Rabies virus (RABV)-specific antibodies in animals and humans are measured using standard methods such as fluorescent antibody virus neutralization (FAVN) tests and rapid fluorescent focus inhibition tests, which are based on cell culture systems. An alternative assay that is safe and easy to perform is required for rapid sero-surveillance following mass vaccination of animals. Two purified monoclonal antibodies (4G36 and B2H17) against RABV were selected as capture and detection antibodies, respectively. A genetically modified RABV, the ERAGS strain, was propagated and concentrated by polyethylene glycol precipitation.
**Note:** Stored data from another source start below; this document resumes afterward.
(* ===== verification/Reconciling.v ===== *)
(** * A reconcile among other actors

    The invariant of Life.v through a whole [Reconcile] that reads the Redkey once
    and goes on with what it read while the user, Robin and others keep writing:
    what a reconcile knows ([Held], [Listed], [Newest], [Settled]), and each
    operation in the logic of Interleaving.v. *)

From S2P Require Import Prelude GoLib K8s Types Effects Client Logic FakeCluster.
From S2P Require Import Robin Config Metrics ScaleZero Controller Samples RobinProofs ConfigProofs.
From S2P Require Import ConfigStore Footprint ControllerProofs Failing ScaleZeroProofs Validation.
From S2P Require Import Life Interleaving.
Local Open Scope Z_scope.

Section reconciling.
Context `{K8sLib, !K8sLaws}.
Context (r : RedkeyReconciler) (req : NamespacedName).

(** ** The API server of one cluster *)

(** Requests are answered from the store as it is. *)
#[local] Instance fresh_interleaved : Interleaved Sys := {
  others := envStep req;
  serve T q S x S' := ∃ s', contract q (sy_store S) (sy_store S) x s' ∧ S' = mkSys s' (sy_specs S);
  orderly S := ∃ o, sysOk req S o;
  guarantee S S' := mine req (sy_store S) (sy_store S');
}.

#[local] Instance fresh_laws : InterleavedLaws Sys.
Proof.
  split.
  - intros S S' [o HS] Hstep. destruct (env_evolves req S S' o (so_life _ _ _ HS) Hstep) as [o' He].
    exists o'. by eapply evolves_sysOk.
  - intros T q [s specs] x S' [o HS] Hq (s' & Hc & ->).
    assert (Hk : keyed s') by (eapply contract_keyed; [|exact Hc]; apply (so_configs _ _ _ HS)).
    pose proof (contract_spares q s s x s' Hq Hc) as Hsame.
    split; [by apply env_other, elsewhere_same|by apply mine_same].
Qed.
Lemma operator_catches_up_witness :
  let w' := (exec (Reconcile (H := fake_lib) (mkReconciler 30 1) sampleKey) resumedWorld).1 in
  length (clusterConfigs sampleKey (server w')) = 2%nat ∧
  ∃ o c, st_redkeys (server w') !! sampleKey = Some o ∧ last (clusterConfigs sampleKey (server w')) = Some c ∧
    carries (rk_Spec o) (cf_Spec c).
Proof.
  intros w'. split; [vm_compute; reflexivity|].
  assert (Hq : (λ o, (rs_Primaries (rk_Spec o), rs_Annotations (rk_Spec o))) <$>
    st_redkeys (server resumedWorld) !! sampleKey = Some (5, None)) by (vm_compute; reflexivity).
  destruct (st_redkeys (server resumedWorld) !! sampleKey) as [o1|] eqn:Ho1; [|discriminate]. injection Hq as Hp Ha.
  assert (Hrev : revisionUnclaimed o1) by (intros [v Hv]; rewrite Ha in Hv; discriminate Hv).
  destruct (operator_catches_up (H := fake_lib) (V := World false) (mkReconciler 30 1) sampleKey
    (mkSys (server newWorld) newSpecs) newRedkey o1 resumedWorld w' scaledSpecs _ newWorld_initial
    (transitivity newWorld_paused paused_resumed) Ho1 Hrev
    (surjective_pairing (exec (Reconcile (mkReconciler 30 1) sampleKey) resumedWorld)))
    as (_ & o2 & H2 & Hsp & _ & _ & H3).
  destruct H3 as (_ & c & Hc & _ & Hcar); [rewrite Hsp, Hp; discriminate|].
  exists o2, c. exact (conj H2 (conj Hc Hcar)).
Defined.

(** ** Sequences over a scale to zero *)

Definition reconcileSample (w : World false) : World false :=
  (exec (Reconcile (H := fake_lib) (mkReconciler 30 1) sampleKey) w).1.

(** Robin reports the newest config applied. *)
Definition robinReports (w : World false) : World false :=
  match last (clusterConfigs sampleKey (server w)) with
  | Some c => reportConfig (reportedOn (next_rv (w_raw w))
      (mkRedkeyConfigStatus ConfigPhaseApplied ClusterStatusReady (mkRedkeySubstatus "" 0) None [] None 0) c) w
  | None => w
  end.

Definition namesAndGenerations (w : World false) : list (string * Z * res NumError Z) :=
  (λ c, (om_Name (cf_Meta c), seqOf c, configGeneration c)) <$> clusterConfigs sampleKey (server w).

(** Sequences restart.  A config's sequence and name follow from the configs that
    exist, and a completed scale to zero leaves none: scaled up again, the same
    cluster gets a config with the sequence and the name of its first one, for a
    later generation. *)
Theorem sequence_restarts :
  let w1 := reconcileSample newWorld in
  let w2 := reconcileSample (writeSpec 2 (sampleSpec 0 false None None) w1) in
  let w3 := reconcileSample (robinReports w2) in
  let w4 := reconcileSample (writeSpec 3 (sampleSpec 3 false None None) w3) in
  namesAndGenerations <$> [w1; w2; w3; w4] =
    [[("rk-1", 1, Ok 1)]; [("rk-1", 1, Ok 1); ("rk-2", 2, Ok 2)]; []; [("rk-1", 1, Ok 3)]].
Proof. vm_compute. reflexivity. Qed.

(** The access modes of the volumes stay with the operator: two specs that differ
    in nothing else give the same config. *)
Lemma accessModes_not_handed_over (s : RedkeySpec) (modes : list string) (n : Z) :
  newConfigSpec (mkRedkeySpec (rs_Auth s) (rs_Version s) (rs_Mode s) (rs_Primaries s) (rs_ReplicasPerPrimary s)
    (rs_Image s) (rs_DeletePVC s) (rs_Backup s) (rs_Robin s) (rs_SkipIfSuperseded s) (rs_PurgeKeysOnRebalance s)
    (rs_Config s) (rs_Resources s) (rs_Labels s) (rs_Annotations s) (rs_Pdb s) (rs_Override s) (rs_Ephemeral s)
    (rs_Storage s) (rs_StorageClassName s) modes) n = newConfigSpec s n.
Proof. done. Qed.
(* ===== verification/Departing.v ===== *)
(** * Reconciles of a cluster that goes away

    The Redkey of a cluster may be deleted, and its dependents garbage collected,
    while a reconcile of it is under way.  Whatever then happens to the Redkey and
    however the configs dwindle, the rest of the reconcile touches nothing but what
    belongs to its cluster and keeps the configs named as they should be.  This is
    a third instance of the logic of Interleaving.v, with assertions weak enough to
    survive the deletion. *)

From S2P Require Import Prelude GoLib K8s Types Effects Client Logic FakeCluster.
From S2P Require Import Robin Config Metrics ScaleZero Controller Samples RobinProofs ConfigProofs.
From S2P Require Import ConfigStore Footprint ControllerProofs Failing ScaleZeroProofs Validation.
From S2P Require Import Life Interleaving.
Local Open Scope Z_scope.

Section departing.
Context `{K8sLib, !K8sLaws}.
Context (r : RedkeyReconciler) (req : NamespacedName).

(** ** The API server of a cluster that may be deleted *)

(** The Redkey changes, comes or goes; configs are reported on or deleted, but only
    the operator makes new ones. *)
Record dwindles (s s' : Store) : Prop := {
  dw_configs : configsOk req s';
  dw_sequences : ∀ c', c' ∈ clusterConfigs req s' → ∃ c, c ∈ clusterConfigs req s ∧ sameConfig c c';
}.

(** Changes to what belongs to the cluster, which do not bring its Redkey back. *)
Definition minds (s s' : Store) : Prop :=
  mine req s s' ∧ (st_redkeys s !! req = None → st_redkeys s' !! req = None).

Lemma minds_configs s s' : mine req s s' → st_redkeys s' = st_redkeys s → minds s s'.
Proof. intros Hm Hr. split; [done|]. by rewrite Hr. Qed.

#[local] Instance loose_interleaved : Interleaved Store := {
  others := dwindles;
  serve T q s x s' := contract q s s x s';
  orderly := configsOk req;
  guarantee := minds;
}.

Lemma dwindles_same s s' : configsOk req s → keyed s' → st_configs s' = st_configs s → dwindles s s'.
Proof.
  intros Hok Hk Hc. split; [by apply (configsOk_frame req s)|]. intros c' Hc'. exists c'. split; [|done].
  unfold clusterConfigs, selected_configs in *. by rewrite <- Hc.
Qed.

#[local] Instance loose_laws : InterleavedLaws Store.
Proof.
  split; [by intros s s' _ []|]. intros T q s x s' Hok Hq Hc.
  pose proof (contract_keyed q s s x s' (co_keyed _ _ Hok) Hc) as Hk.
  pose proof (contract_spares q s s x s' Hq Hc) as Hsame.
  split; [by apply dwindles_same; [| |apply Hsame]|by apply minds_configs; [apply mine_same|apply Hsame]].
Qed.

#[local] Instance configsOk_stable : Stable (configsOk req) := orderly_stable.

(** The steps of the other actors. *)
Lemma dwindles_elsewhere s s' : configsOk req s → elsewhere req s s' → dwindles s s'.
Proof.
  intros Hok He. destruct (elsewhere_configs req s s' Hok He) as [Hok' Hcc].
  split; [done|]. intros c'. rewrite Hcc. by exists c'.
Qed.

Lemma dwindles_robin s c rv st :
  configsOk req s → c ∈ clusterConfigs req s →
  dwindles s (sput KRedkeyConfig (cf_key c) (reportedOn rv st c) s).
Proof.
  intros Hok Hc. apply list_elem_of_split in Hc as (l1 & l2 & Hl).
  destruct (clusterConfigs_update req s c (reportedOn rv st c) l1 l2) as [Hok' Hcc]; [done..|].
  split; [done|]. intros c'. rewrite Hcc, Hl. setoid_rewrite elem_of_app. setoid_rewrite elem_of_cons.
  intros [Hin|[->|Hin]]; [exists c'|exists c|exists c']; (split; [by auto|done || apply sameConfig_reported]).
Qed.

Lemma dwindles_pruned s s' keys : configsOk req s → keyed s' → pruned keys s s' → dwindles s s'.
Proof.
  intros Hok Hk Hp. destruct (clusterConfigs_pruned req keys s s' Hok Hk Hp) as (Hok' & Hsub & _).
  split; [done|]. intros c' Hc'. exists c'. split; [|done]. by eapply elem_of_sublist.
Qed.

Lemma dwindles_trans s1 s2 s3 : dwindles s1 s2 → dwindles s2 s3 → dwindles s1 s3.
Proof.
  intros [_ H12] [Hok H23]. split; [done|]. intros c3 (c2 & Hc2 & Hs23)%H23.
  destruct (H12 c2 Hc2) as (c1 & Hc1 & Hs12). exists c1. split; [done|]. by etrans.
Qed.

(** ** What the reconcile relies on *)

(** There is room for one more sequence number. *)
Definition Room (s : Store) : Prop :=
  configsOk req s ∧ ∀ c, c ∈ clusterConfigs req s → seqOf c < 2 ^ 63 - 1.

#[local] Instance Room_stable : Stable Room.
Proof.
  split; [by intros s []|]. intros s s' [Hok Hmax] [Hok' Hsub]. split; [done|].
  intros c' (c & Hc & Heq%sameConfig_spec)%Hsub. rewrite Heq. auto.
Qed.

(** The configs as listed at some moment. *)
Record listedOnce (l : list RedkeyConfig) : Prop := {
  lo_ours : Forall (λ c, ours req (cf_key c)) l;
  lo_next : 1 ≤ nextSequence (last l);
}.

Lemma during_listConfigs cl (P : Store → Prop) `{!Stable P} (Q : res error (list RedkeyConfig) → Store → Prop) s :
  key_of KRedkey cl = req → P s →
  (∀ s1 l, P s1 → Forall (λ c, ours req (cf_key c)) l → (Room s1 → listedOnce l) → Q (Ok l) s1) →
  (∀ s1 e, P s1 → Q (Err e) s1) → during (listConfigs cl) Q s.
Proof.
  intros Hkey HP HQ1 HQ2. apply during_go_bind, (during_look _ P); [done|done|].
  intros s1 x s' H1 [-> Hl] _. destruct x as [l|e]; [|by apply HQ2].
  pose proof (stable_orderly s1 H1) as Hok. simpl in Hok. rewrite <- Hkey in Hok.
  rewrite (selected_perm_sorted _ _ l Hok Hl), Hkey in *.
  assert (Hours : Forall (λ c, ours req (cf_key c)) (clusterConfigs req s1)).
  { apply Forall_forall. intros d Hd. by apply (clusterConfigs_ours req s1). }
  apply during_ret, HQ1; [done|done|]. intros [_ Hmax]. split; [done|].
  by destruct (nextSequence_fresh req s1 Hok Hmax) as [Hpos _].
Qed.

Lemma during_createNewConfig cl highest (Q : res error unit → Store → Prop) s :
  key_of KRedkey cl = req → 1 ≤ nextSequence highest → configsOk req s →
  (∀ s1 x, configsOk req s1 → Q x s1) → during (createNewConfig cl highest) Q s.
Proof.
  intros Hcl Hpos Hok HQ. unfold createNewConfig. set (n := nextSequence highest) in *.
  destruct (newConfig_owner cl n) as [refs ->].
  apply during_bind, (during_call _ orderly); [done|]. intros s1 x s' Hok1 Hc. simpl in Hok1.
  destruct x as [[]|e].
  - destruct Hc as (Hnone & c & (Hmeta & Hspec & Hst) & ->).
    assert (Hc : createdFor cl n c).
    { split; [done|]. split; [done|]. destruct Hmeta as (G1 & G2 & G3 & G4 & _).
      exact (conj G1 (conj G2 (conj G3 (conj G4 eq_refl)))). }
    pose proof (createdFor_stored cl n c Hc) as Hsc. rewrite Hcl in Hsc. pose proof Hsc as (Hck & Hsel & _).
    assert (Hkey : key_of KRedkeyConfig (set_cf_Meta (set_om_OwnerReferences refs (cf_Meta (newConfig cl n)))
        (newConfig cl n)) = cf_key c) by (rewrite Hck, <- Hcl; done).
    rewrite Hkey in *. assert (Hok2 : configsOk req (sput KRedkeyConfig (cf_key c) c s1)) by by eapply configsOk_create.
    split; [done|]. split; [apply minds_configs; [apply mine_put; [apply Hok1|by exists n|done]|done]|].
    apply during_bind. eapply during_mono; [by apply (during_spares _ orderly)|]. intros [] s2 Hs2. by apply during_ret, HQ.
  - destruct Hc as [-> _]. split; [done|]. split; [by apply minds_configs; [apply mine_same; [apply Hok1|]|]|].
    case_match; by apply during_ret, HQ.
Qed.

Lemma loose_deletable key : ours req key → deletable (configsOk req) key.
Proof.
  intros Hours s Hs. apply (during_call _ orderly); [done|]. intros s1 x s' Hok1 Hc. simpl in Hok1.
  pose proof (contract_keyed _ _ _ _ _ (co_keyed _ _ Hok1) Hc) as Hk'. destruct x as [[]|e].
  - destruct Hc as [_ ->]. pose proof (dwindles_pruned s1 _ [key] Hok1 Hk' (pruned_sdel key s1)) as [Hok' _].
    split; [done|]. split; [|done]. apply minds_configs; [apply mine_del; [apply Hok1|done]|done].
  - destruct Hc as [-> _]. split; [done|]. split; [|done]. by apply minds_configs; [apply mine_same|].
Qed.

Lemma loose_publishable cl : key_of KRedkey cl = req → publishable cl (configsOk req).
Proof.
  intros Hcl. split; rewrite Hcl.
  - intros s Hs. apply (during_look _ orderly); [done|done|]. intros s1 x s' H1 [-> Hx] _. split; [done|].
    destruct x as [latest|e]; [|done]. by apply (co_keyed _ _ H1 KRedkey).
  - intros latest st s Hs Hkey _. apply (during_call _ orderly); [done|]. intros s1 x s' H1 Hc. simpl in H1.
    pose proof (contract_keyed _ _ _ _ _ (co_keyed _ _ H1) Hc) as Hk'.
    destruct x as [o'|e]; [|simpl in Hc; subst; split; [done|]; split; [by apply minds_configs; [apply mine_same|]|done]].
    destruct Hc as (cur & rv & Hcur & _ & -> & ->).
    change (key_of KRedkey (set_rk_Status st latest)) with (key_of KRedkey latest) in *. rewrite Hkey in *.
    assert (Hok' : configsOk req (sput KRedkey req (withStatus cur rv st) s1))
      by by apply (configsOk_frame req s1).
    split; [exact Hok'|]. split; [|exact Hok'].
    split; [apply mine_redkey; [exact Hk'|intros key Hne; by apply lookup_insert_ne|done]|].
    intros Hnone. discriminate (eq_trans (eq_sym Hnone) Hcur).
Qed.

(** ** A whole reconcile *)

Lemma loose_finish cl l s :
  key_of KRedkey cl = req → Forall (λ c, ours req (cf_key c)) l → configsOk req s →
  during (finishReconcile r cl l) (λ _, configsOk req) s.
Proof.
  intros Hcl Hl Hs. apply (during_finish (configsOk req)); [by apply loose_publishable| |done].
  intros i _. apply Forall_fmap. eapply Forall_impl; [by apply Forall_take|]. intros c. apply loose_deletable.
Qed.

Lemma loose_running cl s :
  key_of KRedkey cl = req → Room s →
  during (at_stage "ensure_rbac" (ensureRBAC cl) (λ _,
      at_stage "ensure_robin_deployment" (ensureRobinDeployment cl) (λ _,
      at_stage "list_configs" (listConfigs cl) (λ configs,
        if bool_decide (length configs = 0%nat) || needsNewConfig cl (last configs) then
          at_stage "create_new_config" (createNewConfig cl (last configs)) (λ _,
          at_stage "list_configs" (listConfigs cl) (λ configs, finishReconcile r cl configs))
        else finishReconcile r cl configs)))) (λ _, configsOk req) s.
Proof.
  intros Hcl Hs. destruct (spares_ensureRobin cl) as [Hrbac Hdep].
  apply (during_stage _ _ _ (configsOk req)). eapply during_mono; [by apply (during_spares _ Room)|].
  intros [[]|e] s1 Hs1; [|apply Hs1]. apply (during_stage _ _ _ (configsOk req)).
  eapply during_mono; [by apply (during_spares _ Room)|]. intros [[]|e] s2 Hs2; [|apply Hs2].
  apply (during_stage _ _ _ (configsOk req)), (during_listConfigs cl Room); [done|done| |by intros s3 e []].
  intros s3 l Hs3 Hours Hl. destruct (Hl Hs3) as [_ Hpos]. destruct Hs3 as [Hok3 _].
  case_match; [|by apply loose_finish].
  apply (during_stage _ _ _ (configsOk req)), (during_createNewConfig cl); [done|done|done|].
  intros s4 [[]|e] Hs4; [|done].
  apply (during_stage _ _ _ (configsOk req)), (during_listConfigs cl (configsOk req)); [done|done| |done].
  intros s5 l5 Hs5 Hours5 _. by apply loose_finish.
Qed.

Lemma loose_teardown cl resync s :
  key_of KRedkey cl = req → configsOk req s →
  during (deleteRobinDeployment cl ;;; deleteRBAC cl ;;; deleteAllConfigs cl ;;;
    (cluster' ⇐ updateStatusScaledToZero cl; mret (Ok (mkResult resync, cluster')))) (λ _, configsOk req) s.
Proof.
  intros Hcl Hs. destruct (spares_teardown cl) as [Hdep Hrbac].
  apply (during_robin _ _ (configsOk req)); [done|done| |done]. intros _ s1 Hs1.
  apply (during_robin _ _ (configsOk req)); [done|done| |done]. intros _ s2 Hs2.
  apply during_go_bind, during_go_bind, during_wrap_err, (during_look _ (configsOk req)); [done|done|].
  intros s3 x s' Hs3 [-> Hl] _. destruct x as [items|e]; [|done].
  assert (Hours : Forall (deletable (configsOk req)) (cf_key <$> items)).
  { apply Forall_fmap, Forall_forall. intros d Hd. apply loose_deletable, (clusterConfigs_ours req s3); [done|].
    unfold clusterConfigs, sortConfigs. rewrite sort_slice_perm, <- Hcl. by rewrite Hl in Hd. }
  eapply during_mono; [by apply (during_deleteEach (configsOk req))|]. intros [[]|e] s4 Hs4; [|done].
  apply during_go_bind. eapply during_mono; [by apply (during_scaledToZero (configsOk req)); [apply loose_publishable|]|].
  by intros [cl'|e] s5 Hs5.
Qed.

Lemma loose_scaleToZero cl resync s :
  key_of KRedkey cl = req → Room s →
  during (reconcileScaleToZero resync cl) (λ _, configsOk req) s.
Proof.
  intros Hcl Hs. destruct (spares_ensureRobin cl) as [Hrbac Hdep].
  pose proof (loose_publishable cl Hcl) as Hpub.
  apply during_go_bind, (during_listConfigs cl Room); [done|done| |by intros s1 e []].
  intros s1 l Hs1 Hours Hl. destruct (Hl Hs1) as [_ Hpos]. destruct Hs1 as [Hok1 _].
  destruct (last l) as [c|]; last first.
  { apply during_go_bind. eapply during_mono; [by apply (during_scaledToZero (configsOk req))|]. by intros [cl'|e] s2. }
  case_match; [|case_match; [by apply loose_teardown|]].
  - apply (during_robin _ _ (configsOk req)); [done|done| |done]. intros _ s2 Hs2.
    apply (during_robin _ _ (configsOk req)); [done|done| |done]. intros _ s3 Hs3.
    apply during_go_bind, (during_createNewConfig cl); [done|done|done|]. by intros s4 [[]|e] Hs4.
  - apply (during_robin _ _ (configsOk req)); [done|done| |done]. intros _ s2 Hs2.
    apply (during_robin _ _ (configsOk req)); [done|done| |done]. intros _ s3 Hs3.
    apply during_go_bind. eapply during_mono; [by apply (during_aggregate (configsOk req))|]. by intros [cl'|e] s4.
Qed.

(** What a reconcile does when it finds no Redkey. *)
Lemma spares_gone e :
  all_calls spares (if IsNotFound e then deleteRedkeyMetrics req ≫= λ _, mret (mkResult 0, @None error)
    else stageError "get_cluster" e).
Proof. destruct (IsNotFound e); [|done]. unfold deleteRedkeyMetrics, opTracker_forget, readyTracker_forget. simpl. repeat split. Qed.

(** Whatever becomes of the Redkey and its configs. *)
Lemma loose_Reconcile s : Room s → during (Reconcile r req) (λ _, configsOk req) s.
Proof.
  intros Hs. apply during_bind, (during_look _ Room); [done|done|].
  intros s1 x s' Hs1 [-> Hx] _. destruct x as [cl|e].
  - assert (Hcl : key_of KRedkey cl = req) by by apply (co_keyed _ _ (proj1 Hs1) KRedkey).
    case_bool_decide as Hp; [|by apply loose_running].
    apply (during_stage _ _ _ (configsOk req)). eapply during_mono; [by apply loose_scaleToZero|].
    intros [[res cl']|e] s2 Hs2; [|done]. by apply (during_metrics (configsOk req)).
  - apply (during_spares _ (configsOk req)); [apply spares_gone|apply Hs1].
Qed.
End departing.
Section stale.
Context `{K8sLib, !K8sLaws}.
Context (r : RedkeyReconciler) (req : NamespacedName).

(** ** The system *)

(** The store and the history, with the older versions of the store that the
    Redkey cache and the config cache still have before them: each shows the first
    of its list, or the store itself when there is none left. *)
Record Cached := mkCached {
  ca_sys : Sys;
  ca_redkeys : list Store;
  ca_configs : list Store;
}.

Abbreviation nowOf C := (sy_store (ca_sys C)).
Abbreviation specsOf C := (sy_specs (ca_sys C)).
Abbreviation configsNow C := (clusterConfigs req (nowOf C)).

Definition shownRedkeys (C : Cached) : Store := hd (nowOf C) (ca_redkeys C).
Definition shownConfigs (C : Cached) : Store := hd (nowOf C) (ca_configs C).

(** The store changes; the caches do not know yet. *)
Definition moveTo (C : Cached) (S' : Sys) : Cached :=
  mkCached S' (ca_redkeys C ++ [nowOf C]) (ca_configs C ++ [nowOf C]).

(** No spec asks for zero primaries. *)
Definition running (specs : gmap Z RedkeySpec) : Prop :=
  ∀ g spec, specs !! g = Some spec → rs_Primaries spec ≠ 0.

(** The user, Robin or anything else acts, or a cache catches up with one version. *)
Inductive cachedStep : Cached → Cached → Prop :=
| cs_world C S' : envStep req (ca_sys C) S' → running (sy_specs S') → cachedStep C (moveTo C S')
| cs_redkeys S s q qc : cachedStep (mkCached S (s :: q) qc) (mkCached S q qc)
| cs_configs S s q qr : cachedStep (mkCached S qr (s :: q)) (mkCached S qr q).

(** A request is answered from some cache [c] whose Redkeys and configs are the ones
    shown, objects of other kinds being of any age. *)
Definition servedCached {T} (q : Req T) (C : Cached) (x : T) (C' : Cached) : Prop :=
  ∃ c s', st_redkeys c = st_redkeys (shownRedkeys C) ∧ st_configs c = st_configs (shownConfigs C) ∧
    contract q c (nowOf C) x s' ∧ C' = moveTo C (mkSys s' (specsOf C)).

(** ** The invariant *)

(** The generation of the Redkey in a store, and the sequence of the newest config. *)
Definition generationIn (s : Store) : Z := from_option rk_Generation 0 (st_redkeys s !! req).
Definition topIn (s : Store) : Z := from_option (λ c, seqOf c) 0 (last (clusterConfigs req s)).
(* ===== verification/Waiting.v ===== *)
(** * Waiting for a cluster (test/e2e/framework/wait.go, test/chaos/framework/readiness.go)

    How the end-to-end and chaos tests decide that a cluster has converged: the
    choice of the newest config, the readiness gates over one look at the cluster,
    and the polling loops around them.  What a look finds (reads of the API, output
    of commands in pods, cancellation of the context) is an argument; the polling
    loop of apimachinery is a parameter.  The gates are put to the states of
    System.v. *)

From S2P Require Import Prelude GoLib K8s Types Effects Client Logic FakeCluster.
From S2P Require Import Config Metrics ScaleZero Controller Samples ConfigProofs ConfigStore Failing.
From S2P Require Import ScaleZeroProofs Validation Life.
From S2P Require Import Interleaving Reconciling System RedisClient.
Local Open Scope Z_scope.

(** ** Durations from the environment *)

Definition Second : Z := 10 ^ 9.

(** [envDurationSeconds], in nanoseconds; [env] is [os.Getenv]. *)
Definition envDurationSeconds (env : string → string) (key : string) (defaultSeconds : Z) : Z :=
  let v := env key in
  if bool_decide (v = "") then int64 (defaultSeconds * Second)
  else match ParseInt v with
       | Ok parsed => if 0 <? parsed then int64 (parsed * Second) else int64 (defaultSeconds * Second)
       | Err _ => int64 (defaultSeconds * Second)
       end.

(** ** The newest config *)

(** [highest := &items[0]; for ... { if items[i].Spec.Sequence > highest.Spec.Sequence }]. *)
Definition highestOf (first : RedkeyConfig) (items : list RedkeyConfig) : RedkeyConfig :=
  foldl (λ highest c, if seqOf highest <? seqOf c then c else highest) first items.

(** [maxSeq := -1; for ... { if items[i].Spec.Sequence > maxSeq { ... } }]. *)
Definition activeOf (items : list RedkeyConfig) : option RedkeyConfig :=
  (foldl (λ '(maxSeq, active) c, if maxSeq <? seqOf c then (seqOf c, Some c) else (maxSeq, active))
    (-1, None) items).2.

(** The sort of [ListConfigs]: the inner loop, with [x] at position [i], swaps
    whatever is smaller into that position. *)
Fixpoint exchangePass (x : RedkeyConfig) (l : list RedkeyConfig) : RedkeyConfig * list RedkeyConfig :=
  match l with
  | [] => (x, [])
  | y :: l' =>
      if seqOf y <? seqOf x then let '(m, r) := exchangePass y l' in (m, x :: r)
      else let '(m, r) := exchangePass x l' in (m, y :: r)
  end.

(** The outer loop, over [n] positions. *)
Fixpoint exchangeSort (n : nat) (l : list RedkeyConfig) : list RedkeyConfig :=
  match n, l with
  | S n', x :: l' => let '(m, r) := exchangePass x l' in m :: exchangeSort n' r
  | _, _ => l
  end.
Optimal conditions for the RABV antigen, antibodies, and serum dilution for a blocking enzymelinked immune sorbent assay (B-ELISA) were established. We evaluated the sensitivity, specificity, and accuracy of the B-ELISA using serum samples from 138 dogs, 71 raccoon dogs, and 25 cats. The B-ELISA showed a diagnostic sensitivity of 95.8-96.3%, specificity of 91.3-100%, and accuracy of 96.0-97.2% compared to the FAVN test. These results suggest that the B-ELISA is useful for sero-surveillance of RABV in dogs, raccoon dogs, and cats.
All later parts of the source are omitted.